(** A document in the payload of an element. *)
Lemma payload_doc key t b doc fuel rest : vlen (framed t key b) < u32_modulus → (length (framed t key b) ≤ fuel)%nat →
  5 ≤ vlen b → from_le (take 4 b) = vlen b →
  (∀ fuel rest, (length b < fuel)%nat → decode_doc_fuel fuel (b ++ rest) = Ok doc) →
  let bytes := t :: key ++ 0 :: b ++ rest in
  from_le (field bytes (1 + (vlen key + 1)) 4) = vlen b ∧ decode_doc_fuel fuel (field bytes (1 + (vlen key + 1)) (N.to_nat (vlen b))) = Ok doc.
Proof.
  intros Hb Hf H5 H4 Hd bytes. assert (Hsplit : bytes = t :: key ++ 0 :: take 4 b ++ drop 4 b ++ rest) by (unfold bytes; by rewrite (app_assoc (take 4 b)), take_drop).
  split.
  - rewrite Hsplit, framed_field; [done|]. rewrite length_take. unfold vlen in H5. lia.
  - unfold bytes. rewrite framed_field by (unfold vlen; lia). specialize (Hd fuel []). rewrite app_nil_r in Hd. apply Hd.
    unfold framed in Hf. cbn [length] in Hf. rewrite length_app in Hf. cbn [length] in Hf. lia.
Qed.
Lemma array_back items : Forall comes_back items → comes_back (Array items).
Proof.
  intros Hf key Hk. destruct (array_doc_spec 0 items []) as (Ho & _ & Hin); [constructor|by intros e ?%elem_of_nil|].
  destruct (doc_back (array_doc items) Ho) as (b & Hb & H5 & H4 & Hd).
  { apply Forall_forall. intros e [?%elem_of_nil|(j & v & Hj & ->)]%Hin; [done|]. split; [apply decimal_key|]. rewrite Forall_forall in Hf.
    apply Hf. by eapply list_elem_of_lookup_2. }
  exists (framed TYPE_ARRAY key b). apply element_framed; [done|intros buf; by rewrite encode_array, Hb, write_framed|].
  intros fuel rest Hlen Hfu. assert (vlen b < u32_modulus) by (rewrite vlen_framed in Hlen; lia).
  destruct (payload_doc key TYPE_ARRAY b (array_doc items) fuel rest) as [Hl Hdoc]; [done|done|done|by apply H4|intros; by apply Hd|].
  unfold decode_element. rewrite (read_key key _ Hk). cbn [N.eqb Pos.eqb TYPE_NULL TYPE_BOOL TYPE_INT32 TYPE_INT64 TYPE_DOUBLE TYPE_STRING TYPE_DOCUMENT TYPE_ARRAY].
  rewrite !framed_have by (rewrite ?Hl; lia). rewrite Hl, Hdoc. by rewrite array_items_back.
Qed.
Lemma object_back fields : ordered fields → Forall (λ e, wf_key e.1 ∧ comes_back e.2) fields → comes_back (Object fields).
Proof.
  intros Ho Hf key Hk. destruct (doc_back fields Ho Hf) as (b & Hb & H5 & H4 & Hd).
  exists (framed TYPE_DOCUMENT key b). apply element_framed; [done|intros buf; by rewrite encode_object, Hb, write_framed|].
  intros fuel rest Hlen Hfu. assert (vlen b < u32_modulus) by (rewrite vlen_framed in Hlen; lia).
  destruct (payload_doc key TYPE_DOCUMENT b fields fuel rest) as [Hl Hdoc]; [done|done|done|by apply H4|intros; by apply Hd|].
  unfold decode_element. rewrite (read_key key _ Hk). cbn [N.eqb Pos.eqb TYPE_NULL TYPE_BOOL TYPE_INT32 TYPE_INT64 TYPE_DOUBLE TYPE_STRING TYPE_DOCUMENT].
  rewrite !framed_have by (rewrite ?Hl; lia). by rewrite Hl, Hdoc.
Qed.

Lemma value_back v : wf_value v → comes_back v.
Proof.
  induction v as [|b|n|s|l IH|m IH] using Value_ind; intros Hw; inversion Hw; subst.
  - apply null_back.
  - apply bool_back.
  - by apply int_back.
  - by eapply float_back.
  - by apply string_back.
  - apply array_back. rewrite Forall_forall in *. auto.
  - apply object_back; [done|]. rewrite Forall_forall in *. intros e He. destruct (H1 e He). auto.
Qed.
Lemma wf_doc_back doc : wf_doc doc →
  ∃ b, encode_doc doc = Ok b ∧ 5 ≤ vlen b ∧ (vlen b < u32_modulus → from_le (take 4 b) = vlen b) ∧
    (vlen b < u32_modulus → ∀ rest, decode_doc (b ++ rest) = Ok doc).
Proof.
  intros [Ho Hf]. destruct (doc_back doc Ho) as (b & Hb & H5 & H4 & Hd).
  { eapply Forall_impl; [exact Hf|]. intros e [? ?]. split; [done|by apply value_back]. }
  exists b. split_and!; [done|done|done|]. intros Hlt rest. apply Hd; [done|]. rewrite length_app. lia.
Qed.

(** C23: what is encoded is decoded again, whatever follows it in the buffer. *)
Theorem bson_roundtrip doc b rest : wf_doc doc → encode_doc doc = Ok b → vlen b < u32_modulus → decode_doc (b ++ rest) = Ok doc.
Proof. intros Hw Hb Hlt. destruct (wf_doc_back doc Hw) as (b' & Hb' & _ & _ & Hd). rewrite Hb in Hb'. injection Hb' as <-. by apply Hd. Qed.
End RoundTrip.

(** ** Concrete documents *)

#[local] Existing Instances PlainHex.PlainHex PlainHex.PlainHex_laws PlainNumber.Ops PlainNumber.Laws.
Module Sample.
#[export] Instance Texts : BsonTexts := {| utf8_error := λ _, []; hex_error := λ _, []; rfc3339 := λ _, None |}.
Abbreviation Num := PlainNumber.Num.
Definition int (z : Z) : Value Num := Number (of_i64 z).
(** {"a": [true, 1, 70000000000], "b": {"c": 0.5, "id": "0123..."}, "n": null} *)
Definition oid : bytes := str "0123456789abcdef01234567".
Definition doc : Document Num :=
  [(str "a", Array [Bool true; int 1; int 70000000000]);
   (str "b", Object [(str "c", Number (PlainNumber.Float (S754_finite false 4503599627370496 (-53)))); (str "id", String oid)]);
   (str "n", Null)].
End Sample.
#[local] Existing Instance Sample.Texts.

Lemma wf_key_check k : valid_utf8 k && bool_decide (0 ∉ k) = true → wf_key k.
Proof. by intros [? ?%bool_decide_eq_true]%andb_true_iff. Qed.
Lemma sample_wf : wf_doc Sample.doc.
Proof.
  assert (Hi : ∀ z, (-1000000000000 ≤ z ≤ 1000000000000)%Z → wf_value (Sample.int z)) by (intros z Hz; apply wf_int; unfold is_i64, i64_min, i64_max; lia).
  split; [by repeat constructor|].
  repeat first [apply Forall_nil_2|apply Forall_cons_2|split; [by apply wf_key_check|]|apply wf_null|apply wf_bool|by apply Hi|
    apply wf_array|apply wf_object; [by repeat constructor|]|by apply wf_string|by apply (wf_float (S754_finite false 4503599627370496 (-53)))].
Qed.
Lemma bson_roundtrip_witness : ∃ b, encode_doc Sample.doc = Ok b ∧ vlen b = 73 ∧ decode_doc (b ++ [7; 7]) = Ok Sample.doc.
Proof.
  destruct (encode_doc Sample.doc) as [b|] eqn:Hb; [|by vm_compute in Hb]. exists b. assert (Hl : vlen b = 73) by (vm_compute in Hb; by injection Hb as <-).
  split; [done|]. split; [done|]. apply (bson_roundtrip Sample.doc b [7; 7]); [apply sample_wf|done|rewrite Hl; unfold u32_modulus; lia].
Defined.

(** ** What goes wrong *)

(** A boolean cut off at the end of the message, and a string of length zero, panic. *)
Lemma truncated_bool_panics : decode_doc (Num := Sample.Num) [6; 0; 0; 0; TYPE_BOOL; 0] = Err Panicked.
Proof. done. Qed.
Lemma empty_string_panics : decode_doc (Num := Sample.Num) [11; 0; 0; 0; TYPE_STRING; 0; 0; 0; 0; 0; 0] = Err Panicked.
Proof. done. Qed.
(** From eleven items on, an array is written out of order: "10" comes before "2". *)
Lemma array_written_out_of_order :
  fst <$> array_doc (Num := Sample.Num) (repeat Null 11) = str <$> ["0"; "1"; "10"; "2"; "3"; "4"; "5"; "6"; "7"; "8"; "9"]%string.
Proof. by vm_compute. Qed.
(** A string of 24 hexadecimal digits is taken for an object id: capitals are lost. *)
Lemma hex_text_lowered : ∃ b, encode_doc (Num := Sample.Num) [([97], String (str "ABCDEFABCDEFABCDEFABCDEF"))] = Ok b ∧
  decode_doc (Num := Sample.Num) b = Ok [([97], String (str "abcdefabcdefabcdefabcdef"))].
Proof. eexists. split; [vm_compute; reflexivity|]. by vm_compute. Qed.
(** The payload of a type that is not known is read as elements: here the last eight bytes of
    a 128-bit decimal (type 19) become a field that was never sent. *)
Lemma unknown_type_misread :
  decode_doc (Num := Sample.Num) ([24; 0; 0; 0; 19; 97; 0] ++ [10; 98; 0; 10; 99; 0; 10; 100; 0; 10; 101; 0; 10; 102; 103; 0] ++ [0]) =
  Ok [([97], Null); ([98], Null); ([99], Null); ([100], Null); ([101], Null); ([102; 103], Null)].
Proof. by vm_compute. Qed.
(** A small integer sent with 64 bits is written back with 32. *)
Lemma int64_shrinks : ∃ doc b,
  decode_doc (Num := Sample.Num) [16; 0; 0; 0; TYPE_INT64; 97; 0; 5; 0; 0; 0; 0; 0; 0; 0; 0] = Ok doc ∧ encode_doc doc = Ok b ∧ vlen b = 12.
Proof. eexists _, _. split; [vm_compute; reflexivity|]. split; [vm_compute; reflexivity|]. done. Qed.
Lemma delete_docs c f : ordered (documents c) →
  foldl (λ docs id, BTreeMap.remove id docs) (documents c) (Collection.ids_of c f) = base.filter (λ e, selected f e.2 = false) (documents c).
Proof. intros Ho. apply (remove_where_filter (selected f) (documents c) Ho). Qed.
Lemma filter_split {A} (p : A → bool) (l : list A) :
  (length (base.filter (λ x, p x = true) l) + length (base.filter (λ x, p x = false) l) = length l)%nat.
Proof. induction l as [|x l IH]; [done|]. rewrite !filter_cons. destruct (p x); cbn [decide decide_rel bool_eq_dec bool_rec bool_rect sumbool_rec sumbool_rect length]; repeat case_decide; cbn [length]; try done; lia. Qed.
Lemma filter_swap {A B} (p : A → bool) (q : B → bool) (h : A → B) (l : list A) :
  h <$> base.filter (λ x, p x = true) (base.filter (λ x, q (h x) = false) l) = base.filter (λ y, q y = false) (h <$> base.filter (λ x, p x = true) l).
Proof.
  induction l as [|x l IH]; [done|]. rewrite !filter_cons. destruct (decide (q (h x) = false)), (decide (p x = true)); rewrite ?fmap_cons, ?filter_cons, ?decide_True, ?decide_False by done;
    rewrite ?fmap_cons, ?IH; done.
Qed.
Lemma delete_many_spec c f : ordered (documents c) → vlen (documents c) < u64_modulus →
  let '(n, c') := Collection.delete_many c f in
  n = Collection.count c f ∧ ordered (documents c') ∧
  (∀ id, BTreeMap.get id (documents c') = d ← BTreeMap.get id (documents c); if selected f d then None else Some d) ∧
  ∀ g, Collection.find c' g = base.filter (λ d, selected f d = false) (Collection.find c g).
Proof.
  intros Ho Hb. unfold Collection.delete_many. rewrite delete_docs by done. cbn [documents]. split_and!.
  - unfold Collection.count. pose proof (filter_split (λ e, selected f e.2) (documents c)) as Hs. rewrite u64_sub_small; unfold vlen in *; lia.
  - by apply ordered_filter.
  - intros id. apply option_eq. intros d. rewrite get_Some by by apply ordered_filter. rewrite list_elem_of_filter. cbn [snd]. rewrite <- get_Some by done. split.
    + intros [Hs Hg]. rewrite Hg. cbn [mbind option_bind]. by rewrite Hs.
    + destruct (BTreeMap.get id (documents c)) as [d'|]; [|done]. cbn [mbind option_bind]. destruct (selected f d') eqn:Hs; [done|]. by intros [= ->].
  - intros g. unfold Collection.find. cbn [documents]. apply (filter_swap (λ e, selected g e.2) (selected f) snd).
Qed.
Lemma update_many_spec c f update : ordered (documents c) → vlen (documents c) < u64_modulus →
  let '(n, c') := Collection.update_many c f update in
  n = Collection.count c f ∧ ordered (documents c') ∧
  ∀ id, BTreeMap.get id (documents c') = (λ d, if selected f d then apply_update d update else d) <$> BTreeMap.get id (documents c).
Proof.
  intros Ho Hb. destruct (ids_of_spec c f Ho) as [Hnd Hids]. unfold Collection.update_many.
  assert (Hlen : vlen (Collection.ids_of c f) = Collection.count c f) by (unfold Collection.ids_of, Collection.count, vlen; by rewrite length_fmap).
  pose proof (filter_split (λ e, selected f e.2) (documents c)) as Hs.
  destruct (update_fold update (Collection.ids_of c f) (documents c) 0 Ho Hnd) as (H1 & H2 & H3).
  { intros id (d & Hd & _)%Hids. by exists d. } { rewrite Hlen. unfold Collection.count, vlen in *. lia. }
  destruct (foldl _ (documents c, 0) _) as [docs n]. cbn [fst snd documents] in *. split_and!; [by rewrite H2, Hlen|done|].
  intros id. rewrite H3. destruct (BTreeMap.get id (documents c)) as [d|] eqn:Hd; [|by destruct (decide _)]. cbn [fmap option_fmap option_map].
  destruct (decide (id ∈ _)) as [Hin|Hin]; rewrite Hids in Hin.
  - destruct Hin as (d' & Heq & Hsel). rewrite Hd in Heq. injection Heq as ->. by rewrite Hsel.
  - destruct (selected f d) eqn:Hsel; [|done]. destruct Hin. by exists d.
Qed.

########

Your job is to copy out every line from the records above that has the word "pose".

  - unfold Collection.count. pose proof (filter_split (λ e, selected f e.2) (documents c)) as Hs. rewrite u64_sub_small; unfold vlen in *; lia.
  pose proof (filter_split (λ e, selected f e.2) (documents c)) as Hs.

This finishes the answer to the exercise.